Work request: Nothing may be dropped or altered: reproduce all the data.

[[ Extracted data open ]]

Lemma safe_no_sep id : is_safe_transfer_id id = true → no_sep id.
Proof.
  unfold is_safe_transfer_id. intros [_ H]%andb_true_iff. rewrite forallb_forall in H.
  split; intros Hc; (match type of Hc with ?c ∈ _ =>
    assert (Hb : c ∈ as_bytes id) by (apply list_elem_of_bind; exists c; split; [set_solver|done]) end);
    apply list_elem_of_In, H in Hb; discriminate.
Qed.
Lemma entry_partial from id t : entry_ok from id t → own_partial from (Some id) (fr_partial t).
Proof.
  intros [Hs _ _ Hp]. exists id. split; [done|]. split; [by apply safe_no_sep|].
  destruct (fr_gid t) as [g|]; destruct Hp as (_ & _ & ->); [right|left]; eauto.
Qed.

(** A finished transfer is moved to a free name, or thrown away again. *)
Lemma files_moved e from id t stamp fs' :
  entry_ok from id t → own_dir e from (fr_dir t) →
  (∀ path, path ≠ fr_partial t → path ≠ unique_path (files_of e) (fr_dir t) (fr_name t) stamp →
    fs' !! path = files_of e !! path) →
  files_ok e from (Some id) fs'.
Proof.
  intros Hok Hd H path. destruct (decide (path = fr_partial t)) as [->|H1].
  { left. by eapply entry_partial. }
  destruct (unique_path_spec (files_of e) (fr_dir t) (fr_name t) stamp) as (n & Hu & Hp & Hfree); [apply Hok|].
  rewrite Hu in H. destruct (decide (path = join (fr_dir t) n)) as [->|H2]; [|right; left; auto].
  right. right. exists (fr_dir t), n. split_and!; try done.
  destruct Hfree as [?|?]; [by left|right]. exists (fr_name t). split; [apply Hok|done].
Qed.

Lemma files_later e from o fs' e2 :
  files_ok e from o fs' → files_of e2 = fs' → files_ok e from o (files_of e2).
Proof. by intros H ->. Qed.

Lemma same_later {A} (m : M A) e from o e1 :
  Ev same_files m → files_ok e from o (files_of e1) → files_ok e from o (files_of (m e1).2).
Proof. intros Hm H. by rewrite Hm. Qed.

Lemma remove_files path e : ∀ p, p ≠ path → files_of (remove_file path e).2 !! p = files_of e !! p.
Proof. intros p Hp. cbn. by rewrite lookup_delete_ne. Qed.
Lemma create_files path e : match create_file path e with
  | (_, e') => files_of e' = files_of e ∨ files_of e' = <[path := []]> (files_of e) end.
Proof. unfold create_file. rewrite run_tick. destruct (env_write_ok _); [by right|by left]. Qed.
Lemma append_files path b e : match append_file path b e with
  | (_, e') => ∀ p, p ≠ path → files_of e' !! p = files_of e !! p end.
Proof.
  unfold append_file. rewrite run_tick. run_gets. destruct (_ && _); [|done]. intros p Hp. cbn.
  by rewrite lookup_alter_ne.
Qed.
Lemma rename_files old new e : match rename_file old new e with
  | (Ok true, e') => ∀ p, p ≠ old → p ≠ new → files_of e' !! p = files_of e !! p
  | (_, e') => files_of e' = files_of e end.
Proof.
  unfold rename_file. rewrite run_tick. run_gets.
  destruct (dk_files (e_disk (on_e_tick N.succ e)) !! old) as [b|]; [|done].
  destruct (env_write_ok (e_tick e)); [|done]. intros p H1 H2. cbn.
  by rewrite lookup_insert_ne, lookup_delete_ne.
Qed.

Lemma remove_all_files e from o (l : list (node_id * str * FileRx)) : ∀ e1,
  Forall (λ kt, own_partial from o (fr_partial kt.2)) l → files_ok e from o (files_of e1) →
  files_ok e from o (files_of (for_each l (λ kt, remove_file (fr_partial kt.2)) e1).2).
Proof.
  induction l as [|x l IH]; intros e1 Hl H1; [exact H1|]. apply Forall_cons in Hl as [Hx Hl]. cbn [for_each].
  match goal with |- context [(remove_file ?p ≫= ?k) ?s] =>
    change ((remove_file p ≫= k) s) with (k tt (on_files (delete p) s)) end. cbv beta. apply IH; [done|]. intros path.
  destruct (decide (path = fr_partial x.2)) as [->|Hne]; [by left|].
  destruct (H1 path) as [?|[?|?]]; [by left| |by right; right]. right. left. cbn. by rewrite lookup_delete_ne.
Qed.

[[ Extracted data closed ]]

Answer to this exercise:
Lemma safe_no_sep id : is_safe_transfer_id id = true → no_sep id.
Proof.
  unfold is_safe_transfer_id. intros [_ H]%andb_true_iff. rewrite forallb_forall in H.
  split; intros Hc; (match type of Hc with ?c ∈ _ =>
    assert (Hb : c ∈ as_bytes id) by (apply list_elem_of_bind; exists c; split; [set_solver|done]) end);
    apply list_elem_of_In, H in Hb; discriminate.
Qed.
Lemma entry_partial from id t : entry_ok from id t → own_partial from (Some id) (fr_partial t).
Proof.
  intros [Hs _ _ Hp]. exists id. split; [done|]. split; [by apply safe_no_sep|].
  destruct (fr_gid t) as [g|]; destruct Hp as (_ & _ & ->); [right|left]; eauto.
Qed.

(** A finished transfer is moved to a free name, or thrown away again. *)
Lemma files_moved e from id t stamp fs' :
  entry_ok from id t → own_dir e from (fr_dir t) →
  (∀ path, path ≠ fr_partial t → path ≠ unique_path (files_of e) (fr_dir t) (fr_name t) stamp →
    fs' !! path = files_of e !! path) →
  files_ok e from (Some id) fs'.
Proof.
  intros Hok Hd H path. destruct (decide (path = fr_partial t)) as [->|H1].
  { left. by eapply entry_partial. }
  destruct (unique_path_spec (files_of e) (fr_dir t) (fr_name t) stamp) as (n & Hu & Hp & Hfree); [apply Hok|].
  rewrite Hu in H. destruct (decide (path = join (fr_dir t) n)) as [->|H2]; [|right; left; auto].
  right. right. exists (fr_dir t), n. split_and!; try done.
  destruct Hfree as [?|?]; [by left|right]. exists (fr_name t). split; [apply Hok|done].
Qed.

Lemma files_later e from o fs' e2 :
  files_ok e from o fs' → files_of e2 = fs' → files_ok e from o (files_of e2).
Proof. by intros H ->. Qed.

Lemma same_later {A} (m : M A) e from o e1 :
  Ev same_files m → files_ok e from o (files_of e1) → files_ok e from o (files_of (m e1).2).
Proof. intros Hm H. by rewrite Hm. Qed.

Lemma remove_files path e : ∀ p, p ≠ path → files_of (remove_file path e).2 !! p = files_of e !! p.
Proof. intros p Hp. cbn. by rewrite lookup_delete_ne. Qed.
Lemma create_files path e : match create_file path e with
  | (_, e') => files_of e' = files_of e ∨ files_of e' = <[path := []]> (files_of e) end.
Proof. unfold create_file. rewrite run_tick. destruct (env_write_ok _); [by right|by left]. Qed.
Lemma append_files path b e : match append_file path b e with
  | (_, e') => ∀ p, p ≠ path → files_of e' !! p = files_of e !! p end.
Proof.
  unfold append_file. rewrite run_tick. run_gets. destruct (_ && _); [|done]. intros p Hp. cbn.
  by rewrite lookup_alter_ne.
Qed.
Lemma rename_files old new e : match rename_file old new e with
  | (Ok true, e') => ∀ p, p ≠ old → p ≠ new → files_of e' !! p = files_of e !! p
  | (_, e') => files_of e' = files_of e end.
Proof.
  unfold rename_file. rewrite run_tick. run_gets.
  destruct (dk_files (e_disk (on_e_tick N.succ e)) !! old) as [b|]; [|done].
  destruct (env_write_ok (e_tick e)); [|done]. intros p H1 H2. cbn.
  by rewrite lookup_insert_ne, lookup_delete_ne.
Qed.

Lemma remove_all_files e from o (l : list (node_id * str * FileRx)) : ∀ e1,
  Forall (λ kt, own_partial from o (fr_partial kt.2)) l → files_ok e from o (files_of e1) →
  files_ok e from o (files_of (for_each l (λ kt, remove_file (fr_partial kt.2)) e1).2).
Proof.
  induction l as [|x l IH]; intros e1 Hl H1; [exact H1|]. apply Forall_cons in Hl as [Hx Hl]. cbn [for_each].
  match goal with |- context [(remove_file ?p ≫= ?k) ?s] =>
    change ((remove_file p ≫= k) s) with (k tt (on_files (delete p) s)) end. cbv beta. apply IH; [done|]. intros path.
  destruct (decide (path = fr_partial x.2)) as [->|Hne]; [by left|].
  destruct (H1 path) as [?|[?|?]]; [by left| |by right; right]. right. left. cbn. by rewrite lookup_delete_ne.
Qed.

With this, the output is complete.